Comunhão com o cosmos: ponto de partida e de chegada dos Exercícios Espirituais
Pe. Adroaldo Palaoro, SJ
Os Exercícios Espirituais (EE) revelam que o Cosmos é a obra de Deus e exige uma aproximação contemplativa. Quanto mais proximidade e intimidade com a terra, mais profunda é a experiência espiritual.
Quando o ser humano não percebe o seu parentesco com a Criação, vive numa casa-prisão cujas paredes lhe impedem uma comunhão cósmica. Ao contrário, quando sente a presença de Deus em todas as coisas e entra em comunhão com toda a natureza, seu coração se emancipa e se dilata, sua mente se abre, seus horizontes se ampliam… O Universo passa a ser o seu grande lar, onde ele encontra o coração de Deus.
Em tudo pode-se vislumbrar um lampejo da divindade. Com isso, a experiência dos EE revela seu caráter universal, se converte numa aventura espiritual que nos permite viver uma espiritualidade ecológica e nos ensina a abraçar a Criação e o Deus do Universo. A comunhão com o Universo é ponto de partida e de chegada dos EE.
A Terra nos encanta e nos convida, constantemente, à admiração, ao cuidado, à reverência e à veneração.
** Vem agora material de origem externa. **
Lemma globalColIndex_months (counts : gmap string Z) (year : Z)
      (l : list Z) (st : state) :
  (forall month, month ∈ l ->
     exists aw, actualWeeks year month = Int aw /\ 0 <= aw <= 5) ->
  globalColIndex (foldl (monthBody counts year) st l)
  = globalColIndex st + 5 * Z.of_nat (length l).
Proof.
  revert st. induction l as [| month l IH]; intros st Hl; simpl foldl.
  - simpl. lia.
  - rewrite IH by (intros m Hin; apply Hl; right; exact Hin).
    rewrite globalColIndex_monthBody.
    destruct (Hl month) as (aw & -> & Haw); [left |].
    rewrite !length_range. simpl length. lia.
Qed.

(** C2, as the code has it: in a year all of whose month starts are valid
    dates (from -271820 to 275759, every four-digit year among them) each
    month moves the column counter by its [actualWeeks] drawn columns and
    then by the blank ones, five in all, and the counter ends at 60. *)
Theorem globalColIndex_sixty (counts : gmap string Z) (year : Z)
        (Hy : -271820 <= year <= 275759) :
  (forall (st : state) (month : Z), 0 <= month < 12 ->
     exists aw, actualWeeks year month = Int aw /\
       Z.of_nat (length (Num.range (Int 0) (Int aw))) = aw /\
       Z.of_nat (length (Num.range (Int aw) (Int 5))) = 5 - aw /\
       globalColIndex (monthBody counts year st month) = globalColIndex st + 5) /\
  globalColIndex (scene counts year) = 60.
Proof.
  assert (Hvalid : forall month, 0 <= month < 12 ->
            exists aw, actualWeeks year month = Int aw /\ 4 <= aw <= 5).
  { intros month Hm.
    apply (actualWeeks_valid year month _ (firstDayOfWeek_in_range year month Hy Hm) Hm). }
  split.
  - intros st month Hm. destruct (Hvalid month Hm) as (aw & Haw & Hr).
    exists aw. split; [exact Haw |].
    rewrite globalColIndex_monthBody, Haw, !length_range. lia.
  - unfold scene, emit. cbn [globalColIndex].
    rewrite globalColIndex_months.
    + unfold Num.range. rewrite length_seqZ. simpl. lia.
    + intros month Hin. unfold Num.range in Hin. apply elem_of_seqZ in Hin.
      destruct (Hvalid month ltac:(lia)) as (aw & Haw & Hr).
      exists aw. split; [exact Haw | lia].
Qed.

Lemma globalColIndex_sixty_witness :
  -271820 <= 2024 <= 275759 /\ globalColIndex (scene ∅ 2024) = 60.
Proof.
  split; [lia |].
  apply (globalColIndex_sixty ∅ 2024). lia.
Defined.

(** C2 as stated fails: beyond the range of [Date] every [getDay()] is
    [NaN], no loop runs and the counter stays at 0. *)
Lemma globalColIndex_far_future :
  globalColIndex (scene ∅ 300000) = 0 /\ globalColIndex (scene ∅ 300000) <> 60.
Proof.
  split; [vm_compute; reflexivity | vm_compute; discriminate].
Qed.

(** ** The shape of the scene *)

Lemma svg_months (counts : gmap string Z) (year : Z) (l : list Z) (st : state) :
  exists ext, svg (foldl (monthBody counts year) st l) = svg st ++ ext.
Proof.
  revert st. induction l as [| month l IH]; intros st; simpl foldl.
  - exists []. rewrite app_nil_r. reflexivity.
  - destruct (IH (monthBody counts year st month)) as [ext ->].
    rewrite monthBody_monthOutput. cbn [svg].
    eexists. rewrite <- app_assoc. reflexivity.
Qed.

(** Whatever the year, the scene opens with the [svg] tag of fixed size and
    ends with its closing tag. *)
Lemma scene_shape (counts : gmap string Z) (year : Z) :
  exists body,
    svg (scene counts year) = SvgOpen svgWidth svgHeight :: body ++ [SvgClose].
Proof.
  unfold scene, emit. cbn [svg].
  destruct (svg_months counts year (Num.range (Int 0) (Int 12))
              (State (foldl weekdayLabel [SvgOpen svgWidth svgHeight]
                            (Num.range (Int 0) (Int 7))) 0)) as [ext ->].
  cbn [svg].
  change (Num.range (Int 0) (Int 7)) with [0; 1; 2; 3; 4; 5; 6].
  cbn [foldl weekdayLabel app].
  eexists (_ :: _ :: _ :: _ :: _ :: _ :: _ :: ext). reflexivity.
Qed.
Tais atitudes, por sua vez, nos movem a caminhar pela Terra “tirando-nos as sandálias”, como Moisés diante da sarça ardente (Ex 3, 2). Estamos mergulhados no “grande Templo” formado por uma multiplicidade de notas, sons, sinais e mensagens diferentes. Formamos uma realidade complexa, diversa e única. Uma pedra, uma cascata, uma nuvem caprichosa, um pássaro, convertem-se em veículos de sabedoria. É necessário que nos eduquemos para captar a mensagem que eles nos transmitem e aprender a viver a comunhão com tudo o que nos rodeia. Todo o Cosmos é como um grande livro que precisa ser lido.
Santo Inácio nos ajuda a ver a beleza e a bondade presentes em todas as criaturas. O Amor se faz presença, se faz visível e se manifesta em cada detalhe da Criação.
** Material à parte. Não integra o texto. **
Lemma is_plus_lower (c : ascii) :
  Py.is_char (hex_lower c) 43 = Py.is_char c 43.
Proof. each_character c. Qed.

Lemma is_minus_lower (c : ascii) :
  Py.is_char (hex_lower c) 45 = Py.is_char c 45.
Proof. each_character c. Qed.

Lemma is_zero_lower (c : ascii) :
  Py.is_char (hex_lower c) 48 = Py.is_char c 48.
Proof. each_character c. Qed.

Lemma is_x_lower (c : ascii) :
  Py.is_char (hex_lower c) 120 = Py.is_char c 120.
Proof. each_character c. Qed.

Lemma is_X_lower (c : ascii) :
  Py.is_char (hex_lower c) 88 = Py.is_char c 88.
Proof. each_character c. Qed.

Lemma is_colon_lower (c : ascii) :
  Ascii.eqb (hex_lower c) ":" = Ascii.eqb c ":".
Proof. each_character c. Qed.

Lemma lstrip_lower (s : Py.str) :
  Py.lstrip (map hex_lower s) = map hex_lower (Py.lstrip s).
Proof.
  induction s as [| c s IH]; cbn [map Py.lstrip]; [reflexivity |].
  rewrite unicode_isspace_lower.
  destruct (Py.unicode_isspace c); [assumption | reflexivity].
Qed.

Lemma strip_lower (s : Py.str) :
  Py.strip (map hex_lower s) = map hex_lower (Py.strip s).
Proof.
  unfold Py.strip, Py.rstrip.
  now rewrite lstrip_lower, <- map_rev, lstrip_lower, map_rev.
Qed.

Lemma len_lower (s : Py.str) : Py.len (map hex_lower s) = Py.len s.
Proof.
  unfold Py.len. now rewrite length_map.
Qed.

Lemma slice_lower (s : Py.str) (i j : Z) :
  Py.slice (map hex_lower s) i j = map hex_lower (Py.slice s i j).
Proof.
  unfold Py.slice. now rewrite len_lower, skipn_map, firstn_map.
Qed.

Lemma to_ascii_spaces_lower (s : Py.str) :
  Py.to_ascii_spaces (map hex_lower s) = map hex_lower (Py.to_ascii_spaces s).
Proof.
  induction s as [| c s IH]; cbn [map Py.to_ascii_spaces]; [reflexivity |].
  rewrite is_ascii_lower, unicode_isspace_lower, IH.
  destruct (Py.ord c <? 127); [reflexivity |].
  destruct (Py.unicode_isspace c); reflexivity.
Qed.

Lemma skip_spaces_lower (s : Py.str) :
  Py.skip_spaces (map hex_lower s) = map hex_lower (Py.skip_spaces s).
Proof.
  induction s as [| c s IH]; cbn [map Py.skip_spaces]; [reflexivity |].
  rewrite ascii_isspace_lower.
  destruct (Py.ascii_isspace c); [assumption | reflexivity].
Qed.

Lemma take_sign_lower (s : Py.str) :
  Py.take_sign (map hex_lower s)
  = (fst (Py.take_sign s), map hex_lower (snd (Py.take_sign s))).
Proof.
  destruct s as [| c s]; cbn [map Py.take_sign]; [reflexivity |].
  rewrite is_plus_lower, is_minus_lower.
  destruct (Py.is_char c 43); [reflexivity |].
  destruct (Py.is_char c 45); reflexivity.
Qed.

Lemma take_prefix_lower (s : Py.str) :
  Py.take_prefix (map hex_lower s) = map hex_lower (Py.take_prefix s).
Proof.
  destruct s as [| c0 [| c1 s]]; cbn [map Py.take_prefix]; try reflexivity.
  rewrite is_zero_lower, is_x_lower, is_X_lower.
  destruct (_ && _); reflexivity.
Qed.

Lemma take_digits_lower (s : Py.str) :
  forall acc count,
    Py.take_digits acc count (map hex_lower s)
    = (fst (Py.take_digits acc count s),
       map hex_lower (snd (Py.take_digits acc count s))).
Proof.
  induction s as [| c s IH]; intros acc count;
    cbn [map Py.take_digits]; [reflexivity |].
  rewrite hex_digit_lower.
  destruct (Py.hex_digit c); [apply IH | reflexivity].
Qed.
Ao ver uma planta, uma pequena erva, uma flor, uma fruta, um pequeno verme ou qualquer outro animal, Santo Inácio contemplava e levantava os olhos aos céus, penetrando no mais interior e no mais remoto dos sentidos.
Pe. Ribadaneira
Saber e sentir-se em relação com os outros, com a Realidade, com a Divindade, com a consciência de que tudo está conectado, nos motiva a amadurecer uma nova espiritualidade, marcada por uma cosmo-visão integrada. E a “espiritualidade inaciana” abre possibilidade para isso.
Na verdade, a partir de Deus tudo é sagrado. Como já afirmava São Paulo: “Tudo foi criado por meio d’Ele e para Ele” (Cl 1, 16). Tudo é uma grande liturgia cósmica. O universo é um grande sacramento e se transforma no espaço da manifestação da divindade. Tudo é sagrado: a Matéria é sagrada, a Natureza é espiritual, porque é Templo de Deus. Todos os lugares da mãe-Terra pelos quais caminhamos são “territórios sagrados”. Segundo a Bíblia, a Terra é um jardim onde Deus tem prazer em passear. A contemplação nos leva a apalpar os passos de Deus por entre as criaturas.
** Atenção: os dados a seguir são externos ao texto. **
(** The [for _, entry := range rle.TSRuns] loop of [GetTSFromRowID]. *)
Fixpoint scanRuns (runs : list TSRun) (rowID : Z) : string :=
  match runs with
  | [] => EmptyString
  | entry :: rest =>
      if count entry >=? rowID then ts entry
      else scanRuns rest (rowID ⊖ count entry)
  end.

Definition GetTSFromRowID (rowID : Z) : M RLE string :=
  rle <- get ;;
  if (rowID <=? 0) || (rowID >? len (idList rle)) then ret EmptyString
  else ret (scanRuns (TSRuns rle) rowID).

(** The [for low <= high] loop of [GetTSFromRowIDFaster]; yields [low]. *)
Fixpoint searchEnds (fuel : nat) (rowID low high : Z) : M RLE Z :=
  match fuel with
  | O => out_of_fuel
  | S fuel =>
      if low <=? high then
        rle <- get ;;
        mid <- quo (low ⊕ high) 2 ;;
        e <- tsRunEnds rle @ mid ;;
        if e >=? rowID then searchEnds fuel rowID low (mid ⊖ 1)
        else searchEnds fuel rowID (mid ⊕ 1) high
      else ret low
  end.

Definition GetTSFromRowIDFaster (rowID : Z) : M RLE string :=
  rle <- get ;;
  outside <- (if rowID <=? 0 then ret true
              else e <- tsRunEnds rle @ (len (tsRunEnds rle) ⊖ 1) ;;
                   ret (rowID >? e)) ;;
  if outside : bool then ret EmptyString
  else
    low <- searchEnds (S (length (tsRunEnds rle))) rowID 0
                      (len (tsRunEnds rle) ⊖ 1) ;;
    run <- TSRuns rle @ low ;;
    ret (ts run).

Definition ReconstructRow (rowID : Z) : M RLE (Row * option error) :=
  rle <- get ;;
  if (rowID <=? 0) || (rowID >? len (idList rle)) then
    ret (zeroRow, Some (RowNotFound rowID))
  else
    ts <- GetTSFromRowIDFaster rowID ;;
    id <- idList rle @ (rowID ⊖ 1) ;;
    value <- valueList rle @ (rowID ⊖ 1) ;;
    ret ({| ID := id; Value := value; TS := ts |}, None).

(** The [range] loop of [GetCountofTS]. *)
Fixpoint scanCount (runs : list TSRun) (key : string) : Z * option error :=
  match runs with
  | [] => (0, Some (KeyNotFound key))
  | entry :: rest =>
      if (ts entry =? key)%string then (count entry, None)
      else scanCount rest key
  end.

Definition GetCountofTS (key : string) : M RLE (Z * option error) :=
  rle <- get ;;
  ret (scanCount (TSRuns rle) key).

(** The [for low <= high] loop of [GetCountofTSFaster]. *)
Fixpoint searchRuns (fuel : nat) (key : string) (low high : Z)
  : M RLE (Z * option error) :=
  match fuel with
  | O => out_of_fuel
  | S fuel =>
      if low <=? high then
        rle <- get ;;
        mid <- quo (low ⊕ high) 2 ;;
        run <- TSRuns rle @ mid ;;
        if (ts run =? key)%string then ret (count run, None)
        else if (ts run <? key)%string then searchRuns fuel key (mid ⊕ 1) high
        else searchRuns fuel key low (mid ⊖ 1)
      else ret (0, Some (KeyNotFound key))
  end.

Definition GetCountofTSFaster (key : string) : M RLE (Z * option error) :=
  rle <- get ;;
  searchRuns (S (length (TSRuns rle))) key 0 (len (TSRuns rle) ⊖ 1).

End rle.

(* ===================================================================== *)
(** * pkg/delta-encoding/de.go                                             *)
(* ===================================================================== *)

Module delta_encoding.

Record Row : Type := { ID : Z; Value : Z; TS : Z }.

Record DeltaEncoding : Type := {
  idList : list Z;
  deltaValueList : list Z;
  deltaTsList : list Z;
  originalRows : list Row;
  lastValue : Z;
  lastTs : Z;
  checkpointInterval : Z;
  checkpointValues : list Z;   (* absolute values at checkpoints *)
  checkpointTs : list Z        (* absolute ts at checkpoints *)
}.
Olhar como Deus habita nas criaturas: nos elementos dando o ser; nas plantas, a vida vegetativa; nos animais, a vida sensitiva; nas pessoas, a vida intelectiva.
EE 235
A cosmo-visão inaciana nos conduz a um desenvolvimento das capacidades de admiração e escuta frente ao Universo, a atitudes mais contemplativas, a responsabilidades novas para com o planeta e a vida nele, à compreensão de um Deus dinâmico que ama o mundo, “como Ele age à maneira de quem trabalha” (EE. 236).
O Universo inteiro é um imenso altar cósmico sobre o qual celebra-se, diariamente, a liturgia da vida; ao mesmo tempo, ele é o lugar no qual podemos contemplar e celebrar a presença do Criador, a harmonia dos seres, a comunhão das criaturas. Sobre o altar do mundo se entrelaçam o céu e a terra, de modo que toda a Criação é iluminada pela Eucaristia. Toda a Criação celebra uma grande festa, ao redor da Mesa cósmica.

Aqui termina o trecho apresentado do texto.